So this is a kinda follow-up topic to that Dota2 AI.
To summarise, Go is a tricky game. Particularly tricky for computers that try to iterate over all the possible moves (which is why you can’t “brute force” it in a way similar to chess) even with modern computing power.
Last year, Google managed to beat top human players with their AI. It started out looking at all good games of Go and finding patterns and rules that it could apply that led to victory. Basically it did the computer equivalent of being immersed in the play of the masters to seed the AI with how Go is played well. From there, it refined the process by using the speed of computers to simulate endless games with slight variations and find more rules to increase the odds of winning.

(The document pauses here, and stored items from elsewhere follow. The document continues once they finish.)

(** What an iteration does with the first queued packet. *)
Lemma network_task_takes {S} `{Nic S} {cpu : Cpu} {board : Board} arp_stack fuel q x l (s : netstack S) :
  pqueue_ok q -> packets q = x :: l ->
  exists i q', remove_packet q = (Some i, q') /\ packets q' = l /\ pqueue_ok q' /\
    packet_bytes (recv_packet_queue q !!! i) = x /\ (14 <= length (data (recv_packet_queue q !!! i)))%nat /\
    recv_packet_queue q' = recv_packet_queue q /\
    forall s', start_pdu_encapsulation arp_stack fuel (data (recv_packet_queue q !!! i)) s = Done (tt, s') ->
      network_task_iteration arp_stack fuel (q, s) = Done (tt, (q', s')).
Proof.
  intros Hq E. pose proof (remove_packet_spec q Hq) as Hrem. unfold network_task_iteration, new_packet_available.
  rewrite E in Hrem. destruct Hrem as (q' & Hr & Hx & Hqq & _ & _ & Hq' & Hl).
  unfold remove_packet in *. destruct (recv_queue_start q =? recv_queue_end q); [done|]. cbn [negb].
  injection Hr as <-. cbn [recv_packet_queue] in *.
  eexists _, _. split; [reflexivity|]. split_and!; [exact Hl|exact Hq'|exact Hx| |done|].
  - pose proof (pqueue_slot_length q (Z.to_nat (recv_queue_start q)) Hq) as Hlen. unfold MAX_PACKET_SIZE in Hlen. lia.
  - intros s' Hs'. by rewrite Hs'.
Qed.

(** One iteration of the network task takes the first queued packet, if
    there is one, and dispatches its bytes; a packet whose EtherType is not ARP
    is dropped without any effect on the network stack. *)
Theorem network_task_iteration_correct {S} `{NicLaws S} {cpu : Cpu} {board : Board}
    arp_stack fuel q (s : netstack S) :
  board_agrees -> pqueue_ok q ->
  (packets q = [] -> network_task_iteration arp_stack fuel (q, s) = Done (tt, (q, s))) /\
  (forall x l, packets q = x :: l -> exists i q', remove_packet q = (Some i, q') /\ packets q' = l /\
     packet_bytes (recv_packet_queue q !!! i) = x /\
     let frame := data (recv_packet_queue q !!! i) in
     (Forall is_u8 frame -> wire_field 2 12 frame <> 0x0806 ->
        network_task_iteration arp_stack fuel (q, s) = Done (tt, (q', s))) /\
     (Forall is_u8 frame -> wire_field 2 12 frame = 0x0806 -> forall s',
        arp_receive arp_stack fuel frame s = Done (tt, s') ->
        network_task_iteration arp_stack fuel (q, s) = Done (tt, (q', s')))).
Proof.
  intros Hag Hq. split.
  - intros E. pose proof (remove_packet_spec q Hq) as Hrem. rewrite E in Hrem.
    unfold network_task_iteration, new_packet_available, remove_packet in *.
    by destruct (recv_queue_start q =? recv_queue_end q).
  - intros x l E.
    destruct (network_task_takes arp_stack fuel q x l s Hq E) as (i & q' & Hr & Hl & _ & Hx & Hlen & _ & Hrun).
    exists i, q'. do 3 (split; [done|]). intros frame. subst frame. split; intros Hb Ht; [|intros s' Hs'];
      apply Hrun; rewrite start_pdu_encapsulation_eq by (try done; lia).
    + by rewrite (proj2 (Z.eqb_neq _ _) Ht).
    + by rewrite Ht, Hs'.
Qed.

(** ** Printing *)

(** The dotted decimal notation of an address. *)
Definition dotted (a b c e : Z) (text : list Z) : Prop :=
  exists ta tb tc te, number_text 10 decimal_char a ta /\ number_text 10 decimal_char b tb /\
    number_text 10 decimal_char c tc /\ number_text 10 decimal_char e te /\
    text = ta ++ cstr "." ++ tb ++ cstr "." ++ tc ++ cstr "." ++ te.

Lemma number_text_u8 a t : is_u8 a -> number_text 10 decimal_char a t -> (length t <= 4)%nat.
Proof.
  intros Ha Ht. unfold is_u8 in Ha.
  pose proof (number_text_length 10 decimal_char a t 3 ltac:(lia) ltac:(lia) Ht). lia.
Qed.

Lemma dotted_printf {D} `{Bus D} a b c e (d : D) :
  is_u8 a -> is_u8 b -> is_u8 c -> is_u8 e ->
  exists n text, dotted a b c e text /\
    printf (cstr "%i.%i.%i.%i") [VInt a; VInt b; VInt c; VInt e] d = Done (n, emit text d).
Proof.
  intros Ha Hb Hc He.
  destruct (number_text_exists 10 decimal_char a ltac:(lia)) as [ta Hta].
  destruct (number_text_exists 10 decimal_char b ltac:(lia)) as [tb Htb].
  destruct (number_text_exists 10 decimal_char c ltac:(lia)) as [tc Htc].
  destruct (number_text_exists 10 decimal_char e ltac:(lia)) as [te Hte].
  assert (forall v, is_u8 v -> number_conversion 105 (VInt v) = Some (10, decimal_char, v)) as Hconv.
  { intros v Hv. unfold is_u8 in Hv. cbn [number_conversion Z.eqb Pos.eqb].
    rewrite i32_id by (unfold is_i32; lia). by rewrite (proj2 (Z.eqb_neq v INT_MIN)) by (unfold INT_MIN; lia). }
  pose proof (number_text_u8 a ta Ha Hta). pose proof (number_text_u8 b tb Hb Htb).
  pose proof (number_text_u8 c tc Hc Htc). pose proof (number_text_u8 e te He Hte).
  eexists. exists (ta ++ cstr "." ++ tb ++ cstr "." ++ tc ++ cstr "." ++ te ++ []). split.
  { exists ta, tb, tc, te. by rewrite app_nil_r. }
  apply (vprintf_spec 0 _ _ _ []).
  - change (cstr "%i.%i.%i.%i") with (37 :: 105 :: 46 :: 37 :: 105 :: 46 :: 37 :: 105 :: 46 :: 37 :: [105]).
    change (cstr ".") with [46]. cbn [app].
    apply (formats_number 105 (VInt a) 10 decimal_char a ta); [by apply Hconv|done|]. apply formats_char; [lia|lia|].
    apply (formats_number 105 (VInt b) 10 decimal_char b tb); [by apply Hconv|done|]. apply formats_char; [lia|lia|].
    apply (formats_number 105 (VInt c) 10 decimal_char c tc); [by apply Hconv|done|]. apply formats_char; [lia|lia|].
    apply (formats_number 105 (VInt e) 10 decimal_char e te); [by apply Hconv|done|]. constructor.
  - change (cstr ".") with [46]. rewrite !length_app. cbn [length]. lia.
Qed.

(** [ipv4_print] prints an address in dotted decimal notation on a
    little-endian processor; on a big-endian one the same code prints the octets
    in reverse order. *)
Theorem ipv4_print_dotted {D} `{Bus D} {cpu : Cpu} addr (d : D) :
  is_u32 addr ->
  let o i := addr / 256 ^ i mod 256 in
  exists text, ipv4_print addr d = Done (tt, emit text d) /\
    match cpu_endian with
    | LittleEndian => dotted (o 3) (o 2) (o 1) (o 0) text
    | BigEndian => dotted (o 0) (o 1) (o 2) (o 3) text
    end.
Proof.
  intros Ha o. unfold ipv4_print, ipv4_octets.
  assert (le_bytes 4 addr = [o 0; o 1; o 2; o 3]) as E.
  { unfold o, le_bytes, u8. rewrite !Z.div_div by lia. by rewrite Z.div_1_r. }
  assert (forall i, is_u8 (o i)) as Ho by (intros i; apply u8_range).
  destruct cpu_endian; unfold enc; rewrite E; cbn [rev app fmap list_fmap].
  - destruct (dotted_printf (o 3) (o 2) (o 1) (o 0) d) as (n & text & Ht & Hp); [done..|].
    exists text. split; [by rewrite (bind_done _ _ _ _ _ Hp)|done].
  - destruct (dotted_printf (o 0) (o 1) (o 2) (o 3) d) as (n & text & Ht & Hp); [done..|].
    exists text. split; [by rewrite (bind_done _ _ _ _ _ Hp)|done].
Qed.

(** ** Witnesses *)

(** A quiet environment: a second passes between two polls. *)
#[local] Instance quiet_env : Env wire := fun s =>
  mk_net (ns_nic s) (ns_table s) (if ns_clock s <? 4611686018427387904 then ns_clock s + 1000 else ns_clock s).

Definition quiet (s : netstack wire) : Prop :=
  ns_nic s = example_wire /\ table_macs_wf (ns_table s) /\ 0 <= ns_clock s < 9223372036854775808.

Definition known_net : netstack wire := mk_net example_wire (Some example_table) 8500.

(** The lookup refreshes the entry of second 7. *)
Definition refreshed_net : netstack wire :=
  mk_net example_wire (Some (<[0%nat := mk_arp_entry 0x0A000202 mac_a 8]> null_table)) 8500.

Lemma quiet_lookup addr s : quiet s ->
  quiet (set_ns_table (arp_table_lookup addr (clock_seconds (ns_clock s)) (ns_table s)).2 s).
Proof. intros (Hn & Ht & Hc). split; [done|]. split; [by apply arp_table_lookup_wf|done]. Qed.

Lemma quiet_env_ok s : quiet s -> quiet (quiet_env s).
Proof. intros (Hn & Ht & Hc). split; [done|]. split; [done|]. cbn. case_match; lia. Qed.

Lemma quiet_mono addr s : ns_clock s <= ns_clock (poll (env := quiet_env) addr s).
Proof. cbn. unfold env_step, quiet_env. cbn. case_match; lia. Qed.

Lemma quiet_tick addr s : ns_clock s < 4611686018427387904 ->
  ns_clock s + 1000 <= ns_clock (Nat.iter 1 (poll (env := quiet_env) addr) s).
Proof. intros Hlt. cbn. unfold env_step, quiet_env. cbn. rewrite (proj2 (Z.ltb_lt _ _) Hlt). lia. Qed.

Lemma refreshed_net_quiet : quiet refreshed_net.
Proof. split; [done|]. split; [split; [done|by apply (bool_decide_unpack _); vm_compute]|cbn; lia]. Qed.

Lemma quiet_can_send s : quiet s -> nic_ready (ns_nic s) /\ exists sp,
  heap_rep (cpu := LittleEndian) (nic_heap (ns_nic s)) sp /\ (length (s_free sp) < 1)%nat /\
  s_brk sp + gross (14 + Z.max 46 4) <= HEAP_START + HEAP_SIZE /\ dma_ok sp (ns_nic s).
Proof.
  intros (-> & _). split; [by apply mac_wf_dec; vm_compute|]. exists (mk_spec [] [] HEAP_START).
  split; [apply initial_heap_rep|]. split; [simpl; lia|]. split; [vm_compute; done|]. by intros ? [].
Qed.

This made an AI that played Go roughly like good Go players. It played so well that it beat experts.
This year, Google took the same rough framework but didn’t start out with that huge database of expert human players’ games. The AI got the rules of the game and started playing itself. It didn’t start the rule-learning refinement process as the level of an expert but at the level of a total novice. It played variants of itself and worked out rules for winning. The important difference is this makes it play games in ways that are not bound by the current expert players. The task is harder (which is where the technical breakthroughs are involved in working out how to do this efficiently) but the reward is an AI that doesn’t play Go like a very good human.

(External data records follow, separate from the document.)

(* ===== verification/NetworkTask.v ===== *)
(** * The network task: network_task_recv of kernel/network/network_task.c

    The task as a whole: it allocates the ARP table and works through the
    receive queue for ever.  Whatever bytes arrive, every packet is taken from
    the queue, and the frames sent are the answers to the requests among them;
    the heap is not used up. *)

From stdpp Require Import strings.
From S2P Require Import Prelude StateMonad Memory Heap Clock Stdio Logger NetworkIo PacketQueue Ethernet Routing Arp Ipv4.

(** ** Definitions *)

Section NetworkTask.
Context {S : Type} `{Nic S} {cpu : Cpu} {board : Board} (arp_stack : Z).

(** [routing_init], which logs when there is no memory for the table. *)
Definition routing_init_call (fuel : nat) : ST (netstack S) unit := fun s =>
  match routing_init fuel (ns_table s) (nic_heap (ns_nic s)) with
  | Done (t, h) =>
      let n := nic_set_heap h (ns_nic s) in
      let n := match t with
               | None => nic_log (ns_clock s) SEVERITY_ERROR (cstr "kernel/network/routing.c")
                           (cstr "Allocating memory for arp table failed!") n
               | Some _ => n
               end in
      Done (tt, set_ns_table t (set_ns_nic n s))
  | Undefined => Undefined
  | NoFuel => NoFuel
  end.

(** [n] iterations of the endless loop. *)
Fixpoint network_task_loop (n fuel : nat) : ST (pqueue * netstack S) unit :=
  match n with
  | O => mret ()
  | Datatypes.S n' => network_task_iteration arp_stack fuel ;; network_task_loop n' fuel
  end.

Definition network_task_recv (n fuel : nat) : ST (pqueue * netstack S) unit :=
  zoom snd (fun s x => (x.1, s)) (routing_init_call fuel) ;;
  network_task_loop n fuel.

End NetworkTask.

(** ** Specification *)

(** What the kernel with MAC address [own], in wire order, answers to a frame. *)
Definition arp_answer (own x : list Z) : list (list Z) :=
  if decide (wire_field 2 12 x = 0x0806 /\ arp_supported x /\ arp_tpa x = OWN_IPV4_ADDR /\ arp_op x = 1)
  then [arp_wire (arp_sha x) own 2 OWN_IPV4_ADDR (arp_sha x) (arp_spa x)]
  else [].

(** The answer depends on the first 42 bytes only. *)
Lemma arp_answer_take own k x : (42 <= k)%nat -> arp_answer own (take k x) = arp_answer own x.
Proof.
  intros Hk.
  assert (wire_field 2 12 (take k x) = wire_field 2 12 x /\ arp_tpa (take k x) = arp_tpa x /\
    arp_op (take k x) = arp_op x /\ arp_spa (take k x) = arp_spa x /\ arp_sha (take k x) = arp_sha x)
    as (E1 & E2 & E3 & E4 & E5).
  { unfold arp_tpa, arp_op, arp_sha, arp_spa. split_and!; (by apply wire_field_take; lia) || (apply field_bytes_take; lia). }
  assert (arp_supported (take k x) <-> arp_supported x) as E6.
  { unfold arp_supported. by rewrite !wire_field_take by lia. }
  unfold arp_answer. rewrite E4, E5. destruct (decide _) as [Hy|Hn]; [rewrite decide_True|rewrite decide_False]; try done;
    rewrite E1, E2, E3, E6 in *; done.
Qed.

Section Correct.
Context {S : Type} `{NicLaws S} {cpu : Cpu} {board : Board} (arp_stack : Z) (fuel : nat).
Hypothesis Hagree : board_agrees.
Hypothesis Hstack : arp_stack + 28 <= HEAP_START.

(** One reply can be sent after another: there is a free block for the frame,
    or room to make one. *)
Definition keeps_sending (sp : spec_heap) (s : S) : Prop :=
  can_send fuel sp s /\
  (has_room 60 sp \/
   (length (s_free sp) + 1 < fuel)%nat /\ s_brk sp + 2 * gross 60 <= HEAP_START + HEAP_SIZE).

Lemma keeps_sending_served sp sp' (s n' : S) :
  keeps_sending sp s -> nic_ready n' -> heap_rep (nic_heap n') sp' -> dma_ok sp' n' -> served 60 sp sp' ->
  keeps_sending sp' n'.
Proof.
  intros ((_ & _ & Hf & Hroom & _) & Hcase) Hr Hrep Hdma (Hfit & Hbrk & Hlen & Hsame).
  split; [|by left]. split; [done|]. split; [done|].
  destruct Hcase as [[Hb Hl]%Hsame|[Hl Hb]]; (split; [lia|split; [lia|done]]).
Qed.

Lemma table_update_done m a (s : netstack S) :
  exists b s', table_update m a s = Done (b, s') /\ ns_nic s' = ns_nic s.
Proof.
  unfold table_update, clock_seconds_now, gets, lift. st_step.
  destruct (arp_table_update _ _ _ _) as [b t]. by exists b, (set_ns_table t s).
Qed.

Lemma table_add_entry_done m a (s : netstack S) :
  exists s', table_add_entry m a s = Done (tt, s') /\ ns_nic s' = ns_nic s.
Proof. unfold table_add_entry, clock_seconds_now, gets, lift. st_step. by eexists. Qed.

(** The state after a frame was handled. *)
Definition answered (own : list Z) (frames : list (list Z)) (s s' : netstack S) : Prop :=
  hton_mac (nic_mac (ns_nic s)) = own /\ nic_mac (ns_nic s') = nic_mac (ns_nic s) /\
  nic_sent (ns_nic s') = nic_sent (ns_nic s) ++ frames /\ exists sp, keeps_sending sp (ns_nic s').

Lemma arp_receive_answers frame sp (s : netstack S) :
  Forall is_u8 frame -> (42 <= length frame)%nat -> wire_field 2 12 frame = 0x0806 ->
  keeps_sending sp (ns_nic s) ->
  exists s', arp_receive arp_stack fuel frame s = Done (tt, s') /\
    answered (hton_mac (nic_mac (ns_nic s))) (arp_answer (hton_mac (nic_mac (ns_nic s))) frame) s s'.
Proof.
  intros Hb Hl Htype Hcan. rewrite (arp_receive_fields arp_stack Hagree) by done. unfold arp_answer.
  destruct (decide (arp_supported frame)) as [Hsup|Hsup].
  2:{ exists s. split; [done|]. rewrite decide_False by tauto. split_and!; [done|done|by rewrite app_nil_r|by exists sp]. }
  destruct (table_update_done (ntoh_mac (arp_sha frame)) (arp_spa frame) s) as (b & s1 & Hu & Hn1).
  rewrite (bind_done _ _ _ _ _ Hu).
  destruct (Z.eqb_spec (arp_tpa frame) OWN_IPV4_ADDR) as [Htpa|Htpa].
  2:{ exists s1. split; [done|]. rewrite decide_False by tauto. unfold answered. rewrite Hn1.
      split_and!; [done|done|by rewrite app_nil_r|by exists sp]. }
  assert (exists s2, (if negb b then table_add_entry (ntoh_mac (arp_sha frame)) (arp_spa frame) else mret ()) s1 =
    Done (tt, s2) /\ ns_nic s2 = ns_nic s) as (s2 & Ha & Hn2).
  { destruct (negb b); [|by exists s1].
    destruct (table_add_entry_done (ntoh_mac (arp_sha frame)) (arp_spa frame) s1) as (s2 & Ha & Hn2).
    exists s2. by rewrite Hn2. }
  rewrite (bind_done _ _ _ _ _ Ha). unfold ARP_REQUEST.
  destruct (Z.eqb_spec (arp_op frame) 1) as [Hop|Hop].
  2:{ exists s2. split; [done|]. rewrite decide_False by tauto. unfold answered. rewrite Hn2.
      split_and!; [done|done|by rewrite app_nil_r|by exists sp]. }
  assert (mac_wf (arp_sha frame)) as Hsha
    by (split; [unfold arp_sha; by rewrite length_field_bytes by lia|by apply field_bytes_u8]).
  assert (is_u32 (arp_spa frame)) as Hspa
    by (pose proof (wire_field_range 4 28 frame Hb ltac:(lia)); unfold arp_spa, is_u32; lia).
  destruct (arp_send_spec arp_stack Hagree Hstack fuel (ntoh_mac (arp_sha frame)) ARP_REPLY
    (ntoh_mac (arp_sha frame)) (arp_spa frame) sp s2) as (n' & Hs & Hr & Hm & Hsent & sp' & Hrep & _ & Hdma & Hserved);
    [rewrite Hn2; apply Hcan|by apply ntoh_mac_wf|by apply ntoh_mac_wf|done|done|].
  eexists. split; [exact Hs|]. rewrite decide_True by done. unfold answered. cbn [ns_nic set_ns_nic].
  rewrite Hn2 in *. split_and!; [done|done| |].
  - rewrite Hsent. destruct Hsha as [Hlsha _]. by rewrite !hton_ntoh_mac by done.
  - exists sp'. by eapply keeps_sending_served.
Qed.

Lemma answered_refl sp s : keeps_sending sp (ns_nic s) -> answered (hton_mac (nic_mac (ns_nic s))) [] s s.
Proof. intros Hs. split_and!; [done|done|by rewrite app_nil_r|by exists sp]. Qed.

Lemma answered_trans own l1 l2 s1 s2 s3 :
  answered own l1 s1 s2 -> answered own l2 s2 s3 -> answered own (l1 ++ l2) s1 s3.
Proof.
  intros (Ho & Hm1 & Hs1 & _) (_ & Hm2 & Hs2 & Hk). split_and!; [done|congruence| |done].
  by rewrite Hs2, Hs1, app_assoc.
Qed.

(** The slots hold bytes. *)
Definition slots_u8 (q : pqueue) : Prop := Forall (fun p => Forall is_u8 (data p)) (recv_packet_queue q).

Lemma slot_u8 q i : slots_u8 q -> Forall is_u8 (data (recv_packet_queue q !!! i)).
Proof.
  intros Hq. destruct (recv_packet_queue q !! i) as [p|] eqn:Ep.
  - rewrite (list_lookup_total_correct _ _ _ Ep). by apply (Forall_lookup_1 _ _ _ _ Hq Ep).
  - rewrite list_lookup_total_alt, Ep. by apply Forall_replicate.
Qed.

(** The dispatch of one packet. *)
Lemma pdu_answers frame sp (s : netstack S) :
  Forall is_u8 frame -> (42 <= length frame)%nat -> keeps_sending sp (ns_nic s) ->
  exists s', start_pdu_encapsulation arp_stack fuel frame s = Done (tt, s') /\
    answered (hton_mac (nic_mac (ns_nic s))) (arp_answer (hton_mac (nic_mac (ns_nic s))) frame) s s'.
Proof.
  intros Hb Hl Hs. rewrite start_pdu_encapsulation_eq by (done || lia).
  destruct (Z.eqb_spec (wire_field 2 12 frame) 0x0806) as [Ht|Ht].
  - destruct (arp_receive_answers frame sp s) as (s' & Hs' & Ha); [done..|]. by exists s'.
  - exists s. split; [done|]. unfold arp_answer. rewrite decide_False by tauto. by eapply answered_refl.
Qed.

(** The bytes of the slot of the first packet. *)
Lemma first_frame q i x :
  pqueue_ok q -> slots_u8 q -> packet_bytes (recv_packet_queue q !!! i) = x ->
  let frame := data (recv_packet_queue q !!! i) in
  Forall is_u8 frame /\ (42 <= length frame)%nat /\ take (length x) frame = x.
Proof.
  intros Hq Hb <-. cbv zeta. pose proof (pqueue_slot_length q i Hq) as Hlen. unfold MAX_PACKET_SIZE in Hlen.
  split; [by apply slot_u8|]. split; [lia|]. unfold packet_bytes. set (k := Z.to_nat _). rewrite length_take.
  destruct (decide (k <= length (data (recv_packet_queue q !!! i)))%nat); [by rewrite Nat.min_l|].
  rewrite Nat.min_r, firstn_all, take_ge by lia. done.
Qed.

(** One iteration on a queue with a packet. *)
Lemma iteration_answers q x l sp (s : netstack S) :
  pqueue_ok q -> slots_u8 q -> packets q = x :: l -> keeps_sending sp (ns_nic s) ->
  exists q' s' frame, network_task_iteration arp_stack fuel (q, s) = Done (tt, (q', s')) /\
    pqueue_ok q' /\ slots_u8 q' /\ packets q' = l /\ take (length x) frame = x /\
    answered (hton_mac (nic_mac (ns_nic s))) (arp_answer (hton_mac (nic_mac (ns_nic s))) frame) s s'.
Proof.
  intros Hq Hb E Hs.
  destruct (network_task_takes arp_stack fuel q x l s Hq E) as (i & q' & Hr & Hl & Hq' & Hx & _ & Hqq & Hrun).
  destruct (first_frame q i x Hq Hb Hx) as (Hfb & Hlen & Htake).
  destruct (pdu_answers (data (recv_packet_queue q !!! i)) sp s) as (s' & Hs' & Ha); [done..|].
  exists q', s', (data (recv_packet_queue q !!! i)). unfold slots_u8 in *. rewrite Hqq. by split_and!; [apply Hrun|..].
Qed.

Lemma loop_answers n q sp (s : netstack S) :
  pqueue_ok q -> slots_u8 q -> keeps_sending sp (ns_nic s) -> (length (packets q) <= n)%nat ->
  exists q' s' frames, network_task_loop arp_stack n fuel (q, s) = Done (tt, (q', s')) /\
    pqueue_ok q' /\ packets q' = [] /\
    Forall2 (fun x frame => take (length x) frame = x) (packets q) frames /\
    answered (hton_mac (nic_mac (ns_nic s))) (frames ≫= arp_answer (hton_mac (nic_mac (ns_nic s)))) s s'.
Proof.
  revert q sp s. induction n as [|n IH]; intros q sp s Hq Hb Hs Hn; cbn [network_task_loop].
  - destruct (packets q) as [|x l] eqn:E; [|cbn in Hn; lia]. exists q, s, []. split_and!; try done.
    by eapply answered_refl.
  - destruct (packets q) as [|x l] eqn:E.
    + assert (network_task_iteration arp_stack fuel (q, s) = Done (tt, (q, s))) as Hit.
      { pose proof (remove_packet_spec q Hq) as Hrem. rewrite E in Hrem.
        unfold network_task_iteration, new_packet_available, remove_packet in *.
        by destruct (recv_queue_start q =? recv_queue_end q). }
      rewrite (bind_done _ _ _ _ _ Hit).
      destruct (IH q sp s) as (q' & s' & frames & Hrun & Hq' & Hp & Hf & Ha); [done..|rewrite E; cbn; lia|].
      rewrite E in Hf. by exists q', s', frames.
    + destruct (iteration_answers q x l sp s Hq Hb E Hs) as (q1 & s1 & frame & Hit & Hq1 & Hb1 & Hl1 & Hx & Ha1).
      rewrite (bind_done _ _ _ _ _ Hit). pose proof Ha1 as (_ & Hm1 & _ & sp1 & Hs1).
      destruct (IH q1 sp1 s1) as (q' & s' & frames & Hrun & Hq' & Hp & Hf & Ha); [done..|rewrite Hl1; cbn in Hn; lia|].
      exists q', s', (frame :: frames). rewrite Hm1 in Ha. split_and!; try done.
      * constructor; [done|]. by rewrite <- Hl1.
      * rewrite bind_cons. by eapply answered_trans.
Qed.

For example, joseki are specialised sequences of well-known moves that take place near the edges of the board. (Their scripted nature makes them a little like chess openings.) AlphaGo Zero discovered the standard joseki taught to human players. But it also discovered, and eventually preferred, several others that were entirely of its own invention. The machine, says David Silver, who led the AlphaGo project, seemed to play with a distinctly non-human style. The result is a program that is not just superhuman, but crushingly so.